Entender Haro obliga a entender primero La Rioja. Aquí el vino no es una copa elegante sobre un mantel de lino. Es economía, memoria y geografía emocional. La Denominación de Origen Calificada Rioja es la más antigua de España y supera las 66.000 hectáreas de viñedo repartidas entre Rioja Alta, Rioja Alavesa y Rioja Oriental. El tempranillo sigue siendo el corazón de los tintos riojanos, acompañado de garnacha, graciano y mazuelo.

En Haro, además, el vino tiene liturgia propia. Ahí está el Barrio de la Estación, donde bodegas históricas como Bodegas López de Heredia, CVNE o La Rioja Alta ayudaron a construir el prestigio internacional del vino español cuando la filoxera devastaba Francia y los comerciantes bordeleses cruzaban la frontera buscando salvación en estas viñas.

Quizás por eso la Batalla del Vino resulta tan fascinante: porque rompe durante unas horas toda la solemnidad del Rioja. El vino deja de ser discurso técnico, puntuación de expertos o ceremonia de cata para volver a ser pueblo, ruido y desorden feliz.

¿Hay algún “zafarrancho" parecido en el mundo?

Algo parecido, sí. Igual, no tanto.

En Buñol está la Tomatina y en Asturias, la pequeña localidad de Llamigo organiza su propia guerra del vino inspirada directamente en Haro.

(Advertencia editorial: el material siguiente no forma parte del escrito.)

(** * Task-priority inverse kinematics (TPIK) controller of the angler UVMS stack

    Shallow embedding of [angler_planning/tpik/controller.py] and
    [angler_planning/tpik/jacobian.py].

    Matrices are MathComp matrices over a real field [R].  The numerical
    routines that the code borrows from numpy are kept abstract where their
    value is not computed by the repository itself:
    - [pinv] is [np.linalg.pinv]; where a property depends on it, the theorem
      assumes the Moore-Penrose equations it satisfies;
    - [sqrt_] is the square root used by [np.linalg.norm].
    Python exceptions are modelled by [option] / explicit outcome types. *)

From HB Require Import structures.
From mathcomp Require Import boot order algebra.
From Stdlib Require Import String.

Set Implicit Arguments.
Unset Strict Implicit.
Unset Printing Implicit Defensive.

Import GRing.Theory Num.Theory Order.TTheory.
Local Open Scope ring_scope.

(* ------------------------------------------------------------------ *)
(** ** The recursive TPIK solver ([TPIK.calculate_system_velocity]) *)
(* ------------------------------------------------------------------ *)

Section Solver.

Variable R : realFieldType.

(** [n = 6 + n_manipulator_joints]: the system velocity dimension. *)
Variable n : nat.

(** [np.linalg.pinv]: an [(p x q)] matrix to a [(q x p)] matrix. *)
Variable pinv : forall p q, 'M[R]_(p, q) -> 'M[R]_(q, p).

(** Square root used by [np.linalg.norm]. *)
Variable sqrt_ : R -> R.

(** Set-task data ([tpik.constraint.SetTask]): current value, activation
    thresholds and the activation flag. *)
Record set_params := SetParams {
  current_value : R;
  lower : R;
  upper : R;
  active : bool
}.

(** The concrete task classes of [tpik.tasks] that [update_context]
    distinguishes with [isinstance]. *)
Inductive task_kind :=
| KJointLimit of int          (* [JointLimit], with its [joint] index *)
| KVehicleRollPitch
| KManipulatorConfiguration
| KVehicleYaw
| KVehicleOrientation
| KEndEffectorPose
| KOther.

(** A task object: an [(tm x n)] Jacobian, an error column, a scalar gain,
    the optional [desired_value_dot]; [set_part] is [Some _] exactly for the
    instances of [SetTask]. *)
Record task := Task {
  tm : nat;
  jacobian : 'M[R]_(tm, n);
  error : 'cV[R]_tm;
  gain : R;
  desired_value_dot : option 'cV[R]_tm;
  set_part : option set_params;
  kind : task_kind
}.

(** A Jacobian of any row count, as an element of the Python list
    [prev_jacobians]. *)
Definition jac_entry := {p : nat & 'M[R]_(p, n)}.

(** [calculate_nullspace]: [np.eye(A.shape[1]) - pinv(A) @ A]. *)
Definition calculate_nullspace p (A : 'M[R]_(p, n)) : 'M[R]_n :=
  1%:M - pinv A *m A.

(** [construct_augmented_jacobian]: [np.vstack] of the list, first element on
    top.  ([np.vstack] of an empty list raises; the solver never calls it on
    one, the model returns the empty stack there.) *)
Fixpoint construct_augmented_jacobian (js : seq jac_entry) : jac_entry :=
  match js with
  | [::] => existT (fun p => 'M[R]_(p, n)) 0%N (0 : 'M[R]_(0, n))
  | j :: js' =>
      let rest := construct_augmented_jacobian js' in
      existT (fun p => 'M[R]_(p, n)) (projT1 j + projT1 rest)%N
        (col_mx (projT2 j) (projT2 rest))
  end.

(** Right-hand side [t_dot + K @ e] of a task, [K = gain * eye(m)] and
    [t_dot = zeros] when [desired_value_dot is None]. *)
Definition task_rhs (t : task) : 'cV[R]_(tm t) :=
  odflt 0 (desired_value_dot t) + (gain t *: 1%:M) *m error t.

(** [calculate_system_velocity_rec], line by line: the value passed down as
    [system_velocities] is [updated_system_velocities], and the result is
    [updated_system_velocities + rec(...)]. *)
Fixpoint calculate_system_velocity_rec (h : seq task) (system_velocities : 'cV[R]_n)
    (prev_jacobians : seq jac_entry) (nullspace : 'M[R]_n) : 'cV[R]_n :=
  match h with
  | [::] => system_velocities
  | t :: h' =>
      let J := jacobian t in
      let updated_system_velocities :=
        pinv (J *m nullspace) *m (task_rhs t - J *m system_velocities) in
      let prev' := rcons prev_jacobians (existT (fun p => 'M[R]_(p, n)) (tm t) J) in
      let updated_nullspace :=
        calculate_nullspace (projT2 (construct_augmented_jacobian prev')) in
      updated_system_velocities +
        calculate_system_velocity_rec h' updated_system_velocities prev'
          updated_nullspace
  end.

(** [calculate_system_velocity]: [hierarchy[0]] raises [IndexError] on an
    empty list ([None]); the initial nullspace is the identity. *)
Definition calculate_system_velocity (h : seq task) : option 'cV[R]_n :=
  match h with
  | [::] => None
  | _ :: _ => Some (calculate_system_velocity_rec h 0 [::] 1%:M)
  end.

(** The recursion as the specification states it:
    [v_i = v_{i-1} + pinv(J_i N_{i-1}) (tdot_i + K_i e_i - J_i v_{i-1})],
    [N_i = I - pinv(J^A_i) J^A_i]; the result is [v_k]. *)
Fixpoint spec_velocity_rec (h : seq task) (v : 'cV[R]_n)
    (prev : seq jac_entry) (N : 'M[R]_n) : 'cV[R]_n :=
  match h with
  | [::] => v
  | t :: h' =>
      let J := jacobian t in
      let v' := v + pinv (J *m N) *m (task_rhs t - J *m v) in
      let prev' := rcons prev (existT (fun p => 'M[R]_(p, n)) (tm t) J) in
      spec_velocity_rec h' v' prev'
        (calculate_nullspace (projT2 (construct_augmented_jacobian prev')))
  end.

Definition spec_system_velocity (h : seq task) : 'cV[R]_n :=
  spec_velocity_rec h 0 [::] 1%:M.

End Solver.

(* ------------------------------------------------------------------ *)
(** ** Python and numpy helpers *)
(* ------------------------------------------------------------------ *)

(** A Python index [i] into a sequence of length [len]: negative indices
    count from the end; out of range raises [IndexError] ([None]). *)
Definition py_norm_index (len : nat) (i : int) : option nat :=
  match i with
  | Posz k => if (k < len)%N then Some k else None
  | Negz k => if (k < len)%N then Some (len - k.+1)%N else None
  end.

(** The truth value of a numpy boolean array in an [if]: defined for a
    single element, [ValueError] otherwise. *)
Definition py_truth (bs : seq bool) : option bool :=
  match bs with
  | [:: b] => Some b
  | _ => None
  end.

Section Controller.

Variable R : realFieldType.
Variable n : nat.
Variable pinv : forall p q, 'M[R]_(p, q) -> 'M[R]_(q, p).
Variable sqrt_ : R -> R.

Local Notation task := (task R n).

(** Geometry messages: [Point]/[Vector3], [Quaternion], [Transform]. *)
Record vec3 := Vec3 { vx : R; vy : R; vz : R }.
Record quaternion := Quaternion { qx : R; qy : R; qz : R; qw : R }.
Record transform := Transform { translation : vec3; rotation : quaternion }.

(** [RobotState]: the joint positions of [joint_state] and the transforms of
    [multi_dof_joint_state]. *)
Record robot_state := RobotState {
  joint_positions : seq R;
  vehicle_transforms : seq transform
}.

(** [Twist] and the parts of [RobotTrajectory] the controller fills in. *)
Record twist := Twist {
  linear_x : R; linear_y : R; linear_z : R;
  angular_x : R; angular_y : R; angular_z : R
}.

Record trajectory := Trajectory {
  multi_dof_joint_names : seq string;
  vehicle_velocities : seq twist;
  joint_names : seq string;
  arm_velocities : seq R
}.

(** Element-wise comparison of a numpy column, and [np.isclose] with its
    default tolerances [rtol = 1e-5], [atol = 1e-8]. *)
Definition elementwise m (f : R -> bool) (c : 'cV[R]_m) : seq bool :=
  [seq f (c i 0) | i <- enum 'I_m].

Definition np_isclose (a b : R) : bool :=
  `|a - b| <= (10 ^+ 8)^-1 + (10 ^+ 5)^-1 * `|b|.

(** [np.linalg.norm] of a column vector. *)
Definition np_norm (v : 'cV[R]_n) : R := sqrt_ (\sum_i v i 0 ^+ 2).

(** [np.argmax]: the index of the first maximum; [ValueError] on an empty
    sequence. *)
Fixpoint argmax_from (i best : nat) (bv : R) (xs : seq R) : nat :=
  match xs with
  | [::] => best
  | x :: xs' => if bv < x then argmax_from i.+1 i x xs' else argmax_from i.+1 best bv xs'
  end.

Definition np_argmax (xs : seq R) : option nat :=
  match xs with
  | [::] => None
  | x :: xs' => Some (argmax_from 1 0 x xs')
  end.

(** A column vector as the Python list [list(v[:, 0])]. *)
Definition col_seq m (v : 'cV[R]_m) : seq R := [seq v i 0 | i <- enum 'I_m].

(* ------------------------------------------------------------------ *)
(** ** [TPIK.get_robot_trajectory_from_velocities] *)
(* ------------------------------------------------------------------ *)

(** [chain_names] is [serial_chain.get_joint_parameter_names()] and
    [sv] is [list(system_velocities[:, 0])].  Unpacking [sv[:6]] into the
    six twist fields raises [ValueError] when fewer than six entries exist. *)
Definition get_robot_trajectory_from_velocities (chain_names : seq string)
    (sv : seq R) : option trajectory :=
  match sv with
  | [:: lx, ly, lz, ax, ay, az & _] =>
      let vehicle_vel := Twist lx ly lz ax ay az in
      Some (Trajectory [:: "vehicle"%string] [:: vehicle_vel]
              ("alpha_axis_a"%string :: rev chain_names)
              (0 :: drop 6 sv))
  | _ => None
  end.

(* ------------------------------------------------------------------ *)
(** ** The controller node ([TPIK]) *)
(* ------------------------------------------------------------------ *)

(** The node's fields.  [tasks] is [hierarchy.tasks], the task objects;
    [modes] gives [hierarchy.hierarchies] from the current task objects
    (the [TaskHierarchy] of [tpik/hierarchy.py], outside the repository,
    derives the modes from the tasks and their activation): each mode is a
    list of positions in [tasks] (the mode lists hold the very task objects
    of [tasks]).
    [tf_lookup target source] is [tf_buffer.lookup_transform] at the current
    time, [None] when it raises [TransformException].  [published] is the
    sequence of messages sent on [/angler/robot_trajectory]. *)
Record node := Node {
  description_received : bool;
  init_state_received : bool;
  chain_joint_names : seq string;
  tasks : seq task;
  modes : seq task -> seq (seq nat);
  state : robot_state;
  tf_lookup : string -> string -> option transform;
  published : seq trajectory
}.

(** [TPIK.initialized]. *)
Definition initialized (s : node) : bool :=
  description_received s && init_state_received s.

Definition is_set_task (t : task) : bool := isSome (set_part t).

(** Placeholder for positions outside [tasks] (never produced by the
    hierarchy). *)
Definition no_task : task :=
  @Task R n 0 0 0 0 None None KOther.

Definition mode_tasks (s : node) (m : seq nat) : seq task :=
  [seq nth no_task (tasks s) i | i <- m].

Definition hierarchies (s : node) : seq (seq task) := [seq mode_tasks s m | m <- modes s (tasks s)].

(** Modelled from the spec: [TaskHierarchy.active_task_hierarchy]
    (tpik/hierarchy.py), "all equality tasks plus only the currently active
    set tasks, in original priority order". *)
Definition active_task_hierarchy (s : node) : seq task :=
  [seq t <- tasks s | if set_part t is Some sp then active sp else true].

(** [has_set_tasks = any(any(isinstance(y, SetTask) for y in x) for x in hierarchies)]. *)
Definition has_set_tasks (hs : seq (seq task)) : bool :=
  has (fun h => has is_set_task h) hs.

(** The [if]/[elif] chain of [update] for one set task and a solution. *)
Definition set_task_check (t : task) (sp : set_params R) (solution : 'cV[R]_n) : option bool :=
  let projection := jacobian t *m solution in
  let c1 := if current_value sp < lower sp
            then py_truth (elementwise (fun p => 0 < p) projection) else Some false in
  match c1 with
  | None => None
  | Some true => Some true
  | Some false =>
      let c2 := if upper sp < current_value sp
                then py_truth (elementwise (fun p => p < 0) projection) else Some false in
      match c2 with
      | None => None
      | Some true => Some true
      | Some false => py_truth (elementwise (fun p => np_isclose p 0) projection)
      end
  end.

(** [satisfied] over the list [set_tasks], then [all(satisfied)]. *)
Fixpoint all_satisfied (set_tasks : seq task) (solution : 'cV[R]_n) : option bool :=
  match set_tasks with
  | [::] => Some true
  | t :: ts =>
      match set_part t with
      | None => all_satisfied ts solution
      | Some sp =>
          match set_task_check t sp solution with
          | None => None
          | Some b => omap (andb b) (all_satisfied ts solution)
          end
      end
  end.

(** The [for hierarchy in hierarchies] loop: the feasible solutions, in
    order; [None] when a solve or a check raises. *)
Fixpoint collect_solutions (set_tasks : seq task) (hs : seq (seq task)) : option (seq 'cV[R]_n) :=
  match hs with
  | [::] => Some [::]
  | h :: hs' =>
      match calculate_system_velocity pinv h with
      | None => None
      | Some solution =>
          match all_satisfied set_tasks solution with
          | None => None
          | Some b =>
              omap (fun rest => if b then solution :: rest else rest)
                (collect_solutions set_tasks hs')
          end
      end
  end.

(** What one call of [TPIK.update] does: publish a message, return without
    publishing, or raise. *)
Inductive outcome :=
| UPublish of trajectory
| UReturn
| URaise.

Definition publish_velocities (s : node) (v : 'cV[R]_n) : outcome :=
  match get_robot_trajectory_from_velocities (chain_joint_names s) (col_seq v) with
  | Some tr => UPublish tr
  | None => URaise
  end.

Pero lo riojano tiene algo difícil de exportar: esa mezcla exacta entre fervor popular y vino verdadero. La subida al amanecer, las peñas compartiendo tortillas, caracoles en salsa, chorizo, panceta y chuletillas; las bandas desafinadas; y el vino corriendo por las zanjas como si la tierra sangrara tempranillo.

Debe haber pocas cosas más mediterráneas que desperdiciar miles de litros de vino sólo para celebrar que seguimos juntos un verano más.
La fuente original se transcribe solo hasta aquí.